### Prompt
Below are records; output exactly the lines from the one with "(** an attribute" through their final line.

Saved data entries

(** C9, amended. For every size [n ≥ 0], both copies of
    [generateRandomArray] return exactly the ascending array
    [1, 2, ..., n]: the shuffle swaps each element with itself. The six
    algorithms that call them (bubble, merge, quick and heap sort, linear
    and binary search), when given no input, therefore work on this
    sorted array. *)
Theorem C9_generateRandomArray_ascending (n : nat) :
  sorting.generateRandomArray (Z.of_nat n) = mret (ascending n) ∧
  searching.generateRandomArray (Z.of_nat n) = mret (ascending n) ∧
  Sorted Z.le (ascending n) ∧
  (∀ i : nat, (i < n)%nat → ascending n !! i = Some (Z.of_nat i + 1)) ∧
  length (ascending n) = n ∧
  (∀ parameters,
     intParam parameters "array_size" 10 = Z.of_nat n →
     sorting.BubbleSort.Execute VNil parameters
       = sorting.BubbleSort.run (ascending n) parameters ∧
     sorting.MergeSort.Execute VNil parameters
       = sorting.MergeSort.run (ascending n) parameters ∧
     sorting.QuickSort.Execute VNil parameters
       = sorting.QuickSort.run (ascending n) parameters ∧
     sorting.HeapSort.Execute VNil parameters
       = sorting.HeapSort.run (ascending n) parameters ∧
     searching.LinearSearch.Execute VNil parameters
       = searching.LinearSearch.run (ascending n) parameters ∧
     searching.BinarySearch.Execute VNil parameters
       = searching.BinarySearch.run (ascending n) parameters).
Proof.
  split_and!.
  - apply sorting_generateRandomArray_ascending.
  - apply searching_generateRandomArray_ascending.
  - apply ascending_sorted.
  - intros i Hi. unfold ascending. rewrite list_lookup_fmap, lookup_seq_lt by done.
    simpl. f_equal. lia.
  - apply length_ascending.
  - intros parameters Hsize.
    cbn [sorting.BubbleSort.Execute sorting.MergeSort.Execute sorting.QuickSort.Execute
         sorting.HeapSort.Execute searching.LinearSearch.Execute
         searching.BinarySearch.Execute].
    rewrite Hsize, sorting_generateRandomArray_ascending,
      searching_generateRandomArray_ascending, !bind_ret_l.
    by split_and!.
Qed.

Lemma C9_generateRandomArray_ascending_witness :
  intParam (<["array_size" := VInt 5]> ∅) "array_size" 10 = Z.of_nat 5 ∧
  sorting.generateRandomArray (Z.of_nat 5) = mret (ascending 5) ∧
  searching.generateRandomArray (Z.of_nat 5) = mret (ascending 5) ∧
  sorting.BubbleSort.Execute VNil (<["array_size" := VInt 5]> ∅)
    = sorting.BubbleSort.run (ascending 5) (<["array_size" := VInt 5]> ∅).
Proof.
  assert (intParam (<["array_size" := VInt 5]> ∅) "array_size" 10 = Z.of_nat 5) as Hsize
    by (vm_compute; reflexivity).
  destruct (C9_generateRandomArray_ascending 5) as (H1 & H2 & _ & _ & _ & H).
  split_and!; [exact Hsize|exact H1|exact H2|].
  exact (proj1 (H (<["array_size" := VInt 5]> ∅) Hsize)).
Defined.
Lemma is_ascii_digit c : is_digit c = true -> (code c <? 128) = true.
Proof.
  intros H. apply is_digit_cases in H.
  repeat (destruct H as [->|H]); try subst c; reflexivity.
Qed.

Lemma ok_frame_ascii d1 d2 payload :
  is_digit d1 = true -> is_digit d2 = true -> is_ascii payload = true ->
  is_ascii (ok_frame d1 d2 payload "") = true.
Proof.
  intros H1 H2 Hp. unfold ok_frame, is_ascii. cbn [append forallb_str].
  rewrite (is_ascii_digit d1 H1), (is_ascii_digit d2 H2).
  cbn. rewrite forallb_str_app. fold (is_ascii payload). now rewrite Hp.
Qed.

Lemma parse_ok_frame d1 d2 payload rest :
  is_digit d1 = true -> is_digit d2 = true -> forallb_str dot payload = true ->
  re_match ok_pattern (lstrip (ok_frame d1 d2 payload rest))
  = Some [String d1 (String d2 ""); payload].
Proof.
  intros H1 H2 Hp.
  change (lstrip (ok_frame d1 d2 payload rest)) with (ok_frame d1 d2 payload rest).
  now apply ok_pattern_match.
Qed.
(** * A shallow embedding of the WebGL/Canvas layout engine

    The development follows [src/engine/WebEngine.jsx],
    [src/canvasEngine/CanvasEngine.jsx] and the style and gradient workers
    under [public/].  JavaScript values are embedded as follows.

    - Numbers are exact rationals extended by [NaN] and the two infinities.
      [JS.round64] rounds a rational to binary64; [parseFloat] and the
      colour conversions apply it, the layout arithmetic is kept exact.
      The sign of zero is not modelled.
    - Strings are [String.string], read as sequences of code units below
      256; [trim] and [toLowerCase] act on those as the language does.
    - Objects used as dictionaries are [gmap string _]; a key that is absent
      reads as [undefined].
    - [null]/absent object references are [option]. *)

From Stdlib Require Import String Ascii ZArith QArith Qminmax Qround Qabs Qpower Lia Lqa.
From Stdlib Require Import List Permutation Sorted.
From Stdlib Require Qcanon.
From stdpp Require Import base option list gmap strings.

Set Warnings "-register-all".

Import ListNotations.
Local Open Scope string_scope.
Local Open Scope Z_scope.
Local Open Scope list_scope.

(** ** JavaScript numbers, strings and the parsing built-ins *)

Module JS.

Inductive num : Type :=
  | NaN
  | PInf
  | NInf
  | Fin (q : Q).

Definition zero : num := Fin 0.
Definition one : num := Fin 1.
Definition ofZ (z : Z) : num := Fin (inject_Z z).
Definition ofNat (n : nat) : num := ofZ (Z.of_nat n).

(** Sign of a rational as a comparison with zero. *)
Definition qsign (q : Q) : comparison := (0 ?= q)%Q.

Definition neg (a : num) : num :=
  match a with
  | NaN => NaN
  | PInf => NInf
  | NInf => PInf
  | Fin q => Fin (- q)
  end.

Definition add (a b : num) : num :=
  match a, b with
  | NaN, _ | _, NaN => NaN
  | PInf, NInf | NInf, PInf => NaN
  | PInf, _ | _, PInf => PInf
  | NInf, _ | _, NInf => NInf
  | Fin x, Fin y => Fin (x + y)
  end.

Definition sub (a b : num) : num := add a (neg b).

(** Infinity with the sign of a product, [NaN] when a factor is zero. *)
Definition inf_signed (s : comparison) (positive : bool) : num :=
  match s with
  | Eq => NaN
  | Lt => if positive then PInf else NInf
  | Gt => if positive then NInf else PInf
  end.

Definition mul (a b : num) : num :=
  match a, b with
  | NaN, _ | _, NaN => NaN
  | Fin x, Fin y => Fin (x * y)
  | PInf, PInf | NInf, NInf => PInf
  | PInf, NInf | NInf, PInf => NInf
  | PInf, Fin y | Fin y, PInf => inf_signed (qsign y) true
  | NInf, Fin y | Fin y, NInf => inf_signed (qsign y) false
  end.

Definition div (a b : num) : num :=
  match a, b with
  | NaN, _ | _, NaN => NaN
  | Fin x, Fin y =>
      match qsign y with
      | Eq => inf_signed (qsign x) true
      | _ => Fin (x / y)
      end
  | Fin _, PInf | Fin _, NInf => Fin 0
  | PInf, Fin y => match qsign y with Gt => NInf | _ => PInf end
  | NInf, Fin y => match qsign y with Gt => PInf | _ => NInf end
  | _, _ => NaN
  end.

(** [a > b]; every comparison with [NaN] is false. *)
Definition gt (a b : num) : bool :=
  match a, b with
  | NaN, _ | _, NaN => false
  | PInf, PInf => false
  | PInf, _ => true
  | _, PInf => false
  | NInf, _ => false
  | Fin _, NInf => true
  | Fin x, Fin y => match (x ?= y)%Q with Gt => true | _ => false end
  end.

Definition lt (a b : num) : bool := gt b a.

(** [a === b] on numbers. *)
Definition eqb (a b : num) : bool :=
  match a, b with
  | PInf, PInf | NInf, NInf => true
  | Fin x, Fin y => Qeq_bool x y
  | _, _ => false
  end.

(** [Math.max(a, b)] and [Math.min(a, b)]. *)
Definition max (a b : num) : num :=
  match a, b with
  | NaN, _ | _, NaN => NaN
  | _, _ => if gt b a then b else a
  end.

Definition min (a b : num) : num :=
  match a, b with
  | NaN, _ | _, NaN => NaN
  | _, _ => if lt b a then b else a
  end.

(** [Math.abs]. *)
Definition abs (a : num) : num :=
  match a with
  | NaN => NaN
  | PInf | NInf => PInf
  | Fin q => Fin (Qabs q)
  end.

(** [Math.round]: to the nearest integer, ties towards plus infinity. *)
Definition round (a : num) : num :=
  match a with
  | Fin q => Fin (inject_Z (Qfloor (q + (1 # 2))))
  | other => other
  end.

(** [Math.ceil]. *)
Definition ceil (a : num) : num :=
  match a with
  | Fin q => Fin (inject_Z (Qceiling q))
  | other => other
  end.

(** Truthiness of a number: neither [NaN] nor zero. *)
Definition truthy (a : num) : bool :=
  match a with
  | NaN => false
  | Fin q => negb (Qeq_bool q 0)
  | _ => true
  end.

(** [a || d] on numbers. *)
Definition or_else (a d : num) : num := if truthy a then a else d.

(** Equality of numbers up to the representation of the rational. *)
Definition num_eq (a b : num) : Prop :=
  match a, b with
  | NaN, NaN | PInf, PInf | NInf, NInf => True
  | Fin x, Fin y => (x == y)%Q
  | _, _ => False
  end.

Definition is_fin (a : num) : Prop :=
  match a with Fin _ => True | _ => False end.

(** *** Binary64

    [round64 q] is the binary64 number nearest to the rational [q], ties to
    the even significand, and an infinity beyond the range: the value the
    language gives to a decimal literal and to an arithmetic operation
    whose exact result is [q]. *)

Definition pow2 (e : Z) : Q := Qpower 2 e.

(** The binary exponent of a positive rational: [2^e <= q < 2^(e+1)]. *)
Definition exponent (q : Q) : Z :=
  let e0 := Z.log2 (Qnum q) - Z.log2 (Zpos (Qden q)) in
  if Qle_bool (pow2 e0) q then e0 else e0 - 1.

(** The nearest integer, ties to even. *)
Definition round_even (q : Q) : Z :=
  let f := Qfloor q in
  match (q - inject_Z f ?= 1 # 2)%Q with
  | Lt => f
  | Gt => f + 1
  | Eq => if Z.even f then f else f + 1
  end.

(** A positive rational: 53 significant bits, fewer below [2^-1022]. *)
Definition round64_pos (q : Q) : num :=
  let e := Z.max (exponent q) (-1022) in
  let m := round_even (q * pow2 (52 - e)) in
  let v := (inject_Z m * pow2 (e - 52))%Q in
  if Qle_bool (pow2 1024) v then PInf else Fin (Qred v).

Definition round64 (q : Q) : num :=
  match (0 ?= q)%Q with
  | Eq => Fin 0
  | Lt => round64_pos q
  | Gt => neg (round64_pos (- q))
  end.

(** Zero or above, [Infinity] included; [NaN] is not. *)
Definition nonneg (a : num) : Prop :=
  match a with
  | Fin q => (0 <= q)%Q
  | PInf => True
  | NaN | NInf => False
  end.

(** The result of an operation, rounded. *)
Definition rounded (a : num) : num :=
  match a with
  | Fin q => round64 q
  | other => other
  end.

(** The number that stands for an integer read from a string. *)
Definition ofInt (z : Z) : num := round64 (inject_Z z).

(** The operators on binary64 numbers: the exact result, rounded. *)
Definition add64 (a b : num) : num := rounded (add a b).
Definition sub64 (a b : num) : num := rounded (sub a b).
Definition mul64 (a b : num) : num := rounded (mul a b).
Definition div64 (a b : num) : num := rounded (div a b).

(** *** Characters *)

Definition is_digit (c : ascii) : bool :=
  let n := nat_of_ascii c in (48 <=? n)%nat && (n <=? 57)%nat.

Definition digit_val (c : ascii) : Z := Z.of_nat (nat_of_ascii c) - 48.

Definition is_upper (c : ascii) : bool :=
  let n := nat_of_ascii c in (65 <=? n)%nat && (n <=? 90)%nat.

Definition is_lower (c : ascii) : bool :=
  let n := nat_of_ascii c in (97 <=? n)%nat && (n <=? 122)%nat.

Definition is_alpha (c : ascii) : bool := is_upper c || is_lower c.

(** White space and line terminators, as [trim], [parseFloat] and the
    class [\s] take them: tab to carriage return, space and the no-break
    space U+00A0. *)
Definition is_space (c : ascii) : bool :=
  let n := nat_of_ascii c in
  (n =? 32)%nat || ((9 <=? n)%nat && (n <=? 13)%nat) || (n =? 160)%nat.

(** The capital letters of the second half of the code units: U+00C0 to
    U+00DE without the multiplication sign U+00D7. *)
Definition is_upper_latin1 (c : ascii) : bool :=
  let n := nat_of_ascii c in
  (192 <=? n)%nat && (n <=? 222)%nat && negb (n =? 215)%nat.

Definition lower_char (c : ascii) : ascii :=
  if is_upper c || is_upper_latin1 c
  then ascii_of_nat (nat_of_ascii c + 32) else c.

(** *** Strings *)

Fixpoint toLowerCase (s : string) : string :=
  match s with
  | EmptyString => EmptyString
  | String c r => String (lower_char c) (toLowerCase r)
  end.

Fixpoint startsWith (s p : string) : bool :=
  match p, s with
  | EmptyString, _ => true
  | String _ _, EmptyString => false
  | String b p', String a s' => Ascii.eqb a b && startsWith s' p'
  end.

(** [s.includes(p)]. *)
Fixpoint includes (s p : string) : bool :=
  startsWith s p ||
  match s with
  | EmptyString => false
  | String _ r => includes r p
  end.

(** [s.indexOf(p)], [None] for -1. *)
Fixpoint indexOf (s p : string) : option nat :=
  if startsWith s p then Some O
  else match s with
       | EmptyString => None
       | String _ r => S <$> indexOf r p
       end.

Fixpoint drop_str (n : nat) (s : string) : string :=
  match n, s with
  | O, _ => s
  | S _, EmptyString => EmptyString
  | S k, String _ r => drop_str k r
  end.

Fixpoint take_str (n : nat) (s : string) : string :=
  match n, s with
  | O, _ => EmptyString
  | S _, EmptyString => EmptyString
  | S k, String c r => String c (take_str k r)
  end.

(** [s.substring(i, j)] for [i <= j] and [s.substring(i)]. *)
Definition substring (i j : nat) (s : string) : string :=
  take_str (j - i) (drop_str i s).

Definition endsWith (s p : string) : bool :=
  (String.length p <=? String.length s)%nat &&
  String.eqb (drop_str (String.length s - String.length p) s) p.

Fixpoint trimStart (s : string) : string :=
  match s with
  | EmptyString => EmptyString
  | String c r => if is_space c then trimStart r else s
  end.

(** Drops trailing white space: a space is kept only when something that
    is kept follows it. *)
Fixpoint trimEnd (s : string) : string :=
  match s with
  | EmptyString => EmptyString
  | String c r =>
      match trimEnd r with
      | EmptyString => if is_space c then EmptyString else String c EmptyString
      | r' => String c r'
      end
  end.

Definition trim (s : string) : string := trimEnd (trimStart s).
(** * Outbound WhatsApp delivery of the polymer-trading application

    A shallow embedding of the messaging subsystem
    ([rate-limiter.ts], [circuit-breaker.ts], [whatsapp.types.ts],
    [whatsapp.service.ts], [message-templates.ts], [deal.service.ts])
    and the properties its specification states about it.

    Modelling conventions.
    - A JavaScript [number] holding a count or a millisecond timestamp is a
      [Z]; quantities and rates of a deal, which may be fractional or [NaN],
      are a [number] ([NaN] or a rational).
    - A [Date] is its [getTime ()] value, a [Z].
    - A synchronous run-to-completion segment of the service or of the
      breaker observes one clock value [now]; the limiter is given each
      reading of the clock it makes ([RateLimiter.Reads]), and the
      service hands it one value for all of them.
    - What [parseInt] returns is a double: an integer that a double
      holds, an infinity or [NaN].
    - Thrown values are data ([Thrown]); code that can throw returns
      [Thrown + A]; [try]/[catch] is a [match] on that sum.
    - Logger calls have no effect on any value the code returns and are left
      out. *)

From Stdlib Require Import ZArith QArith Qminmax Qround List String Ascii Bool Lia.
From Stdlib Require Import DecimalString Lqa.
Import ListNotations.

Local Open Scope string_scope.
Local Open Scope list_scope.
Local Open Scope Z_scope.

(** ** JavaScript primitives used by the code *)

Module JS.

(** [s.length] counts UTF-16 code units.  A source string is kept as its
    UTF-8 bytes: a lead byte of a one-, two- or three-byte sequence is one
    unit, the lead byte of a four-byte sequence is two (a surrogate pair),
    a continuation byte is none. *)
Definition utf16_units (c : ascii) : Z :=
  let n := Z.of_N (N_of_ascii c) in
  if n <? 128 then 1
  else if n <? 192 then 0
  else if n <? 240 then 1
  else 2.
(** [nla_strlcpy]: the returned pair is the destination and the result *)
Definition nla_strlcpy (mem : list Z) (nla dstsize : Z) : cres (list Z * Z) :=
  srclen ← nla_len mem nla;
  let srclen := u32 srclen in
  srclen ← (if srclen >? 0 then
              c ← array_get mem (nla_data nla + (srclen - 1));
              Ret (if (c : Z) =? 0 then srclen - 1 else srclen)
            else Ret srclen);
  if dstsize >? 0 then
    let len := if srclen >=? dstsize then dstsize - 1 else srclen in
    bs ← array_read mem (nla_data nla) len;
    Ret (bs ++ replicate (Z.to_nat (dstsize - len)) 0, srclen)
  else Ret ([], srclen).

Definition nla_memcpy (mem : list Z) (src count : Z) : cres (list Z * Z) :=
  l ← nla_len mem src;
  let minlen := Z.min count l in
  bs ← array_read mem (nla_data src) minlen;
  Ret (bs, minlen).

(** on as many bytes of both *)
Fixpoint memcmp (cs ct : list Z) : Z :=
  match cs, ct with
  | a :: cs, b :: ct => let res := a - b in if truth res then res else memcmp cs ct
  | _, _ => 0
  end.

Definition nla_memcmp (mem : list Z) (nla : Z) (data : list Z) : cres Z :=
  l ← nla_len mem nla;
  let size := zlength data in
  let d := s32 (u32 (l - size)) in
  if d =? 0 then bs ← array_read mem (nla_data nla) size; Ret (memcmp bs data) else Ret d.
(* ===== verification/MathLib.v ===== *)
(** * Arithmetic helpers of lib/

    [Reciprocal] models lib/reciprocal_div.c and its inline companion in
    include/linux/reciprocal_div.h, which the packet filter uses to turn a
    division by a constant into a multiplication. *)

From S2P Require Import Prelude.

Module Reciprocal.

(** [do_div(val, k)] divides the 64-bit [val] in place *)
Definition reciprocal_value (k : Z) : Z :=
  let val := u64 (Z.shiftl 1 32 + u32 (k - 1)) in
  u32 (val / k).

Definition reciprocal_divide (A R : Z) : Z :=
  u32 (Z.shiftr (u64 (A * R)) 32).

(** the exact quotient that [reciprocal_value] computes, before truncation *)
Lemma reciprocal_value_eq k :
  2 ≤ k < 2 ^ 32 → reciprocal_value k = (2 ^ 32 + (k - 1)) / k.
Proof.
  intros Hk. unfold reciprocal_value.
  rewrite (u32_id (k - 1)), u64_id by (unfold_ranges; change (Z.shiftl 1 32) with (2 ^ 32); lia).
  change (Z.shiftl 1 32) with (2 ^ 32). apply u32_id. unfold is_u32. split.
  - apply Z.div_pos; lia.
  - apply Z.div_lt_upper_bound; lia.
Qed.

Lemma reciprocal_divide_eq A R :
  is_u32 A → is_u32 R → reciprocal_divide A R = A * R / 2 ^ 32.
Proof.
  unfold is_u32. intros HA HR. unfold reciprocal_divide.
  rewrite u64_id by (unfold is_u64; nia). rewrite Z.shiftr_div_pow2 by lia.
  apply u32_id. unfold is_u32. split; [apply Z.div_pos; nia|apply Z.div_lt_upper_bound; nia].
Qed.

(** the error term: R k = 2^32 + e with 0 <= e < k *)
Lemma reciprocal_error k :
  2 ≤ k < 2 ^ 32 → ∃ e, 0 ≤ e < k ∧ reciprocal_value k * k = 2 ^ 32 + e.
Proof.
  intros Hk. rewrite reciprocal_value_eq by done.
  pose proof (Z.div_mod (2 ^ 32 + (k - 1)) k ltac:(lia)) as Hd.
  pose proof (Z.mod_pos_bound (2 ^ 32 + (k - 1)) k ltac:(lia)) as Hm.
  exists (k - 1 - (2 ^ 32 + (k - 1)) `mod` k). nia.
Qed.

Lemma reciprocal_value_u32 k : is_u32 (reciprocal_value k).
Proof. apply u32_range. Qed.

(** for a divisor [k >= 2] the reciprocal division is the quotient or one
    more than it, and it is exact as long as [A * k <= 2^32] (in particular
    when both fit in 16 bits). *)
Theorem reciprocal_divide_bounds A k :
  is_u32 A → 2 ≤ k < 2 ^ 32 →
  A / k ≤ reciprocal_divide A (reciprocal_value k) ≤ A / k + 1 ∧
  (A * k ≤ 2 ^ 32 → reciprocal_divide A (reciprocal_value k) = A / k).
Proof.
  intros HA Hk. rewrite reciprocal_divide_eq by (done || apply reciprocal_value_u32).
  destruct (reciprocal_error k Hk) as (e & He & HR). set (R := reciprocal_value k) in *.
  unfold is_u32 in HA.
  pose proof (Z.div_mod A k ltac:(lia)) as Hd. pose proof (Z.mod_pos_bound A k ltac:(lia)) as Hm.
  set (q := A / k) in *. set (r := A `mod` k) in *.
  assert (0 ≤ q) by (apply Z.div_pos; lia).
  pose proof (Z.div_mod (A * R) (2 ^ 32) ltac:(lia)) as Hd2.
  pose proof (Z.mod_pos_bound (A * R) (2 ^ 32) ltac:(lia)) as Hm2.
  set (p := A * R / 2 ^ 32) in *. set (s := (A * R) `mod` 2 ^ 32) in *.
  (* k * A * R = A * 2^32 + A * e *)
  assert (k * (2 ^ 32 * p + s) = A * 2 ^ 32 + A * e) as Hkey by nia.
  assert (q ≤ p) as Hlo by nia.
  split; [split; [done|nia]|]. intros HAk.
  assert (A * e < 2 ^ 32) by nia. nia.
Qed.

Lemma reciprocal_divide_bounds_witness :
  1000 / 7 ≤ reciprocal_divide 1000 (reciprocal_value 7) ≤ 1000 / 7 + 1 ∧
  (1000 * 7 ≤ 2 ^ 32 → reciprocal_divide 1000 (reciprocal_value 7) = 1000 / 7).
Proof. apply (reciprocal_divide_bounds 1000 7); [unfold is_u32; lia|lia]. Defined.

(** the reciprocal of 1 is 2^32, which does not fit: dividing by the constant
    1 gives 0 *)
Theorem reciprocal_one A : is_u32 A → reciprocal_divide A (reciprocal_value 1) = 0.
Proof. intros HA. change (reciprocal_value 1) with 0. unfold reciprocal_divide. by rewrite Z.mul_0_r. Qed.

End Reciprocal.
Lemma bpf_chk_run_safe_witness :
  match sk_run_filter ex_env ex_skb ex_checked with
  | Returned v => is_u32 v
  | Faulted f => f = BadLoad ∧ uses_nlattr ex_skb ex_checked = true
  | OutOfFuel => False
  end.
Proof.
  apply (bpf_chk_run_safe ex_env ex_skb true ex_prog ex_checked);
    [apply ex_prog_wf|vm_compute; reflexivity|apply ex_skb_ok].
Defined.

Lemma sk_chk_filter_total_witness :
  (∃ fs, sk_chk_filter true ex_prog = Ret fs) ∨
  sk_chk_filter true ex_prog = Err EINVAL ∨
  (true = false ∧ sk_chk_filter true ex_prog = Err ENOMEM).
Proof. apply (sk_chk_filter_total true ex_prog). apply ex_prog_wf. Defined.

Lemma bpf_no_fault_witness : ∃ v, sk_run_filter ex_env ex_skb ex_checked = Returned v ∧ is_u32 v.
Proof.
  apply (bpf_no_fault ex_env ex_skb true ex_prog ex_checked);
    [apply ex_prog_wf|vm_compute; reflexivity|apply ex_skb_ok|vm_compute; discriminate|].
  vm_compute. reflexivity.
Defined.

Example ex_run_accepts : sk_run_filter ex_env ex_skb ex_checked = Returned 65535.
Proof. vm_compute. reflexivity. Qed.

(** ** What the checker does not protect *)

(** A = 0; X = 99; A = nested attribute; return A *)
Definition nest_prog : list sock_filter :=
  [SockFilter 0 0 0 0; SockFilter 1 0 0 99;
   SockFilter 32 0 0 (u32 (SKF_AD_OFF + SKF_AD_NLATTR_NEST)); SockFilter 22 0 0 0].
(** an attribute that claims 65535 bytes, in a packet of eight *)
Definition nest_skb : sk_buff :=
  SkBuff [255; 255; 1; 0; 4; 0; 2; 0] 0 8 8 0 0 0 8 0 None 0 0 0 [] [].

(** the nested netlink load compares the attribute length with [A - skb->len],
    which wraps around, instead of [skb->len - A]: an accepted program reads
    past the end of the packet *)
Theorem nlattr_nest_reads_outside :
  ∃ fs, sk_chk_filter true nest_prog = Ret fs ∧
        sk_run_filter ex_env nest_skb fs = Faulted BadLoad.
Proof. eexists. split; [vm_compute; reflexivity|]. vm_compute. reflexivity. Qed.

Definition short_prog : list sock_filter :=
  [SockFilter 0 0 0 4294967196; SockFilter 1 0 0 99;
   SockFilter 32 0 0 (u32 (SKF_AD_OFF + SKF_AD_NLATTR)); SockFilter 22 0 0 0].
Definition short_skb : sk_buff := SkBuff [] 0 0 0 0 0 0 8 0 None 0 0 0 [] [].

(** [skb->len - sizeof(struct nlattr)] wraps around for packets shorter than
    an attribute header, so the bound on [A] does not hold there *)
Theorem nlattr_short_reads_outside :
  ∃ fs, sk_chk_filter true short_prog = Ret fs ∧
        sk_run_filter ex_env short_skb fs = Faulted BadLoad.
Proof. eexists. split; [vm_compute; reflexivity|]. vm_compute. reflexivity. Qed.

### Answer for this exercise
(** an attribute that claims 65535 bytes, in a packet of eight *)
Definition nest_skb : sk_buff :=
  SkBuff [255; 255; 1; 0; 4; 0; 2; 0] 0 8 8 0 0 0 8 0 None 0 0 0 [] [].

(** the nested netlink load compares the attribute length with [A - skb->len],
    which wraps around, instead of [skb->len - A]: an accepted program reads
    past the end of the packet *)
Theorem nlattr_nest_reads_outside :
  ∃ fs, sk_chk_filter true nest_prog = Ret fs ∧
        sk_run_filter ex_env nest_skb fs = Faulted BadLoad.
Proof. eexists. split; [vm_compute; reflexivity|]. vm_compute. reflexivity. Qed.

Definition short_prog : list sock_filter :=
  [SockFilter 0 0 0 4294967196; SockFilter 1 0 0 99;
   SockFilter 32 0 0 (u32 (SKF_AD_OFF + SKF_AD_NLATTR)); SockFilter 22 0 0 0].
Definition short_skb : sk_buff := SkBuff [] 0 0 0 0 0 0 8 0 None 0 0 0 [] [].

(** [skb->len - sizeof(struct nlattr)] wraps around for packets shorter than
    an attribute header, so the bound on [A] does not hold there *)
Theorem nlattr_short_reads_outside :
  ∃ fs, sk_chk_filter true short_prog = Ret fs ∧
        sk_run_filter ex_env short_skb fs = Faulted BadLoad.
Proof. eexists. split; [vm_compute; reflexivity|]. vm_compute. reflexivity. Qed.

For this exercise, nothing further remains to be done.